Kommunen übernehmen zum Teil selbst die Grundausbildung der Kinder, pflegen sich bei Krankheit gegenseitig, pflegen alte und gebrechliche Menschen und niemand muß finanzielle Not leiden, weil alles geteilt wird. Die Möglichkeit der gegenseitigen Versorgung macht die vom „Vater Staat" geleisteten wohltätigen Unterstützungen und die Inanspruchnahme staatlicher „Einrichtungen" beinahe unnötig.

Die Gründe für die Nicht-Unterstützung und für die Nicht-Wahrnehmung durch außerkommunitäre Institutionen (so meine These) mögen darin liegen, daß kommunitäre Zusammenhänge ohne eine Kritik an der bürgerlichen Kleinfamilie und an kapitalistischen Unternehmensstrukturen nicht möglich sind, mögen sie sich selbst auch noch so „unpolitisch" verstehen. Und diese Kritik stellt die Grundstrukturen unsere Wirtschafts- und Gesellschaftsordnung in Frage. Allein der gelebte Hinweis: „Es geht auch ohne Hierarchien und ohne geschlechterhierarchische Diskriminierungen und Abhängigkeiten in Zweierbeziehungen, rüttelt an den Grundfesten des zur „Normalität" deklarierten Wirtschaftens und Zusammenlebens. Zudem - und da mag der Hauptgrund für die Mißachtung liegen -: Wenn es darum geht, zu politischen und wirtschaftlichen Problemen Stellung zu nehmen, ist in einem Kollektiv ohne Chef und in einer Gruppe ohne Familienoberhaupt der beste Ort der Agitation, denn hier kann am schnellsten eine Flugblattaktion, eine Informationsveranstaltung, eine Demonstration oder eine wie auch immer geartete phantasievolle Aktion geplant und durchgeführt werden. Allein diese Möglichkeit - wenn sie auch oft nicht in die Tat umgesetzt wird - mag für diejenigen, die am Fortbestand des Bestehenden interessiert sind, bedrohlich wirken.

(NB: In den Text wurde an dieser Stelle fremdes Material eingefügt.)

(** * tools/model_factory.py: the chat-model factory and the DeepSeek
      tool-call patch

    A shallow embedding of [tools/model_factory.py].

    Conventions of the model.
    - A Python [str] is a Rocq [string]: the text in UTF-8, one [ascii]
      per byte.
    - The values that travel inside [additional_kwargs] are dynamically
      typed: they are the inductive [pyval], and the operations the source
      applies to them ([in], subscription, truth value, iteration) behave
      as Python's do, exceptions included.
    - The objects of langchain that pydantic types (the generation
      entries, the messages) are records.  [result.generations] is a
      list whose items the source iterates: an item is a list of
      generation entries (the layout of [LLMResult]) or one
      [ChatGeneration] object (the layout of [ChatResult], which is what
      [ChatOpenAI._generate] returns).
    - What the base client returns is built from one HTTP response, so
      it is a tree: no mapping is reachable twice.  On such a value an
      assignment to [tool_call["function"]["arguments"]] is the functional
      update written here.
    - The interpreter enters through two numbers: how deep [json.loads]
      may nest containers before [RecursionError], and the digit limit
      of [int]. *)

From Stdlib Require Import String Ascii List ZArith NArith Lia Bool Arith.
Import ListNotations.

Local Open Scope list_scope.
Local Open Scope string_scope.

(** ** Python strings *)

Module Str.
Lemma reachable_spec (fs : gmap Path node) (root rest : Path) :
  reachable fs root rest = true ↔
  rest ≠ [] ∧ ∀ a b, rest = a ++ b → a ≠ [] → b ≠ [] → fs !! (root ++ a) = Some NDir.
Proof.
  revert root. induction rest as [|c rest IH]; intros root.
  { simpl. split; [done|]. by intros [? _]. }
  destruct rest as [|c2 rest].
  { simpl. split; [|done]. intros _. split; [done|].
    intros a b Hab Ha Hb. destruct a as [|x a]; [done|].
    injection Hab as -> Hab. symmetry in Hab.
    apply app_eq_nil in Hab as [_ ->]. done. }
  change (reachable fs root (c :: c2 :: rest))
    with (match fs !! (root ++ [c]) with
          | Some NDir => reachable fs (root ++ [c]) (c2 :: rest)
          | _ => false
          end).
  split.
  - destruct (fs !! (root ++ [c])) as [[|]|] eqn:E; try done.
    intros H. apply IH in H as [_ H]. split; [done|].
    intros a b Hab Ha Hb. destruct a as [|x a]; [done|].
    injection Hab as <- Hab. destruct a as [|y a]; [done|].
    specialize (H (y :: a) b Hab). rewrite <- app_assoc in H. apply H; done.
  - intros [_ H].
    rewrite (H [c] (c2 :: rest)) by done.
    apply IH. split; [done|]. intros a b Hab Ha Hb.
    rewrite <- app_assoc. apply (H (c :: a) b); [by rewrite Hab|done|done].
Qed.

(** ** What the calls leave behind when they succeed *)

Lemma is_dir_in_false (fs : gmap Path node) (p : Path) :
  p ≠ [] → fs !! p ≠ Some NDir → is_dir_in fs p = false.
Proof.
  intros Hp Hd. unfold is_dir_in. destruct p; [done|].
  by destruct (fs !! _) as [[|]|].
Qed.

Lemma read_bytes_Ok p w d w' :
  read_bytes p w = (Ok d, w') →
  files w' = files w ∧ ∃ st, files w !! p = Some (NFile d st).
Proof.
  intros H. apply bind_Ok_inv in H as ([] & w1 & H1 & H2).
  apply syscall_files in H1. rewrite <- H1.
  destruct (files w1 !! p) as [[d0 st|]|]; inversion H2; subst. eauto.
Qed.

Lemma open_wb_Ok p w w' :
  open_wb p w = (Ok tt, w') →
  is_dir_in (files w) (PurePath.parent p) = true
  ∧ ∃ st, files w' = <[p := NFile [] st]> (files w) ∧ files w !! p ≠ Some NDir.
Proof.
  intros H. apply bind_Ok_inv in H as ([] & w1 & H1 & H2).
  apply syscall_files in H1. rewrite <- H1.
  destruct p as [|c p]; [done|].
  destruct (is_dir_in (files w1) (PurePath.parent (c :: p))); [|done].
  split; [done|]. simpl in H2.
  destruct (files w1 !! (c :: p)) as [[d0 st|]|]; inversion H2; subst; simpl; eauto.
Qed.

In der Zukunft muß es darum gehen, die herkömmliche Trennung von ökonomischen und außerökonomischen Bereichen, sowie deren geschlechterspezifische Zuordnung auf breiter Ebene in Frage zu stellen. Daraus kann dann abgeleitet werden, welcher institutionellen Änderungen es in Beruf, Gemeinwesen und Haushalt bedarf, damit Frauen und Männer sich ebenbürtig begegnen können, und welche Maßnahmen in beiden Bereichen notwendig werden, um geschlechterspezifische Ungleichheiten abzubauen. Kommunen sind ein Versuch, um mit der Aufhebung der Entfremdung, der Neuverteilung von Arbeit und Verantwortung und der Möglichkeit der ebenbürtigen Teilhabe von Frauen und Männern am ganzen Leben ernst zu machen. Sie sind Schritte zur Verwirklichung des Projekts einer anderen Gesellschaft mit mehr Ebenbürtigkeit. Weitere Schritte und andere Projekte werden folgen. Denn eines ist sicher: Die Experimente des anderen Wirtschaftens und Zusammenlebens werden weitergehen. Es hat keinen Sinn, immer nur über Vereinzelung, Abhängigkeit und Unterdrückung zu klagen. Nach wie vor gilt der alte Spruch: Wer keinen Mut zum Träumen hat, hat keine Kraft zum kämpfen.

Fußnoten:
1.) „Auf der Suche nach der verlorenen Zukunft" ist der Titel einer Schriftenreihe, hrsg. von Hanna Behrend im trafo verlag, dr. wolfgang weist, Berlin.
2.) Die GesellInnen und jetzigen Meisterinnen sind alle Mitglieder des Schachts (Bezeichnung für einen Zusammenschluß wandernder Gesellen) Axt und Kelle. Nach jahrhundertealten Bräuchen sind sie mindestens zwei Jahre und einen Tag unterwegs gewesen, um neue Arbeitsweisen, neue Länder oder Regionen und neue Menschen kennenzulernen.
3.) „Tippelei" heißt, sich auf Wanderschaft begeben.
4.) Alle Zitate stammen aus Interviews, die die Autorin mit KommunardInnen geführt hat. Außerdem wurden zahlreiche Gruppensitzungen und einige Betriebsplena besucht.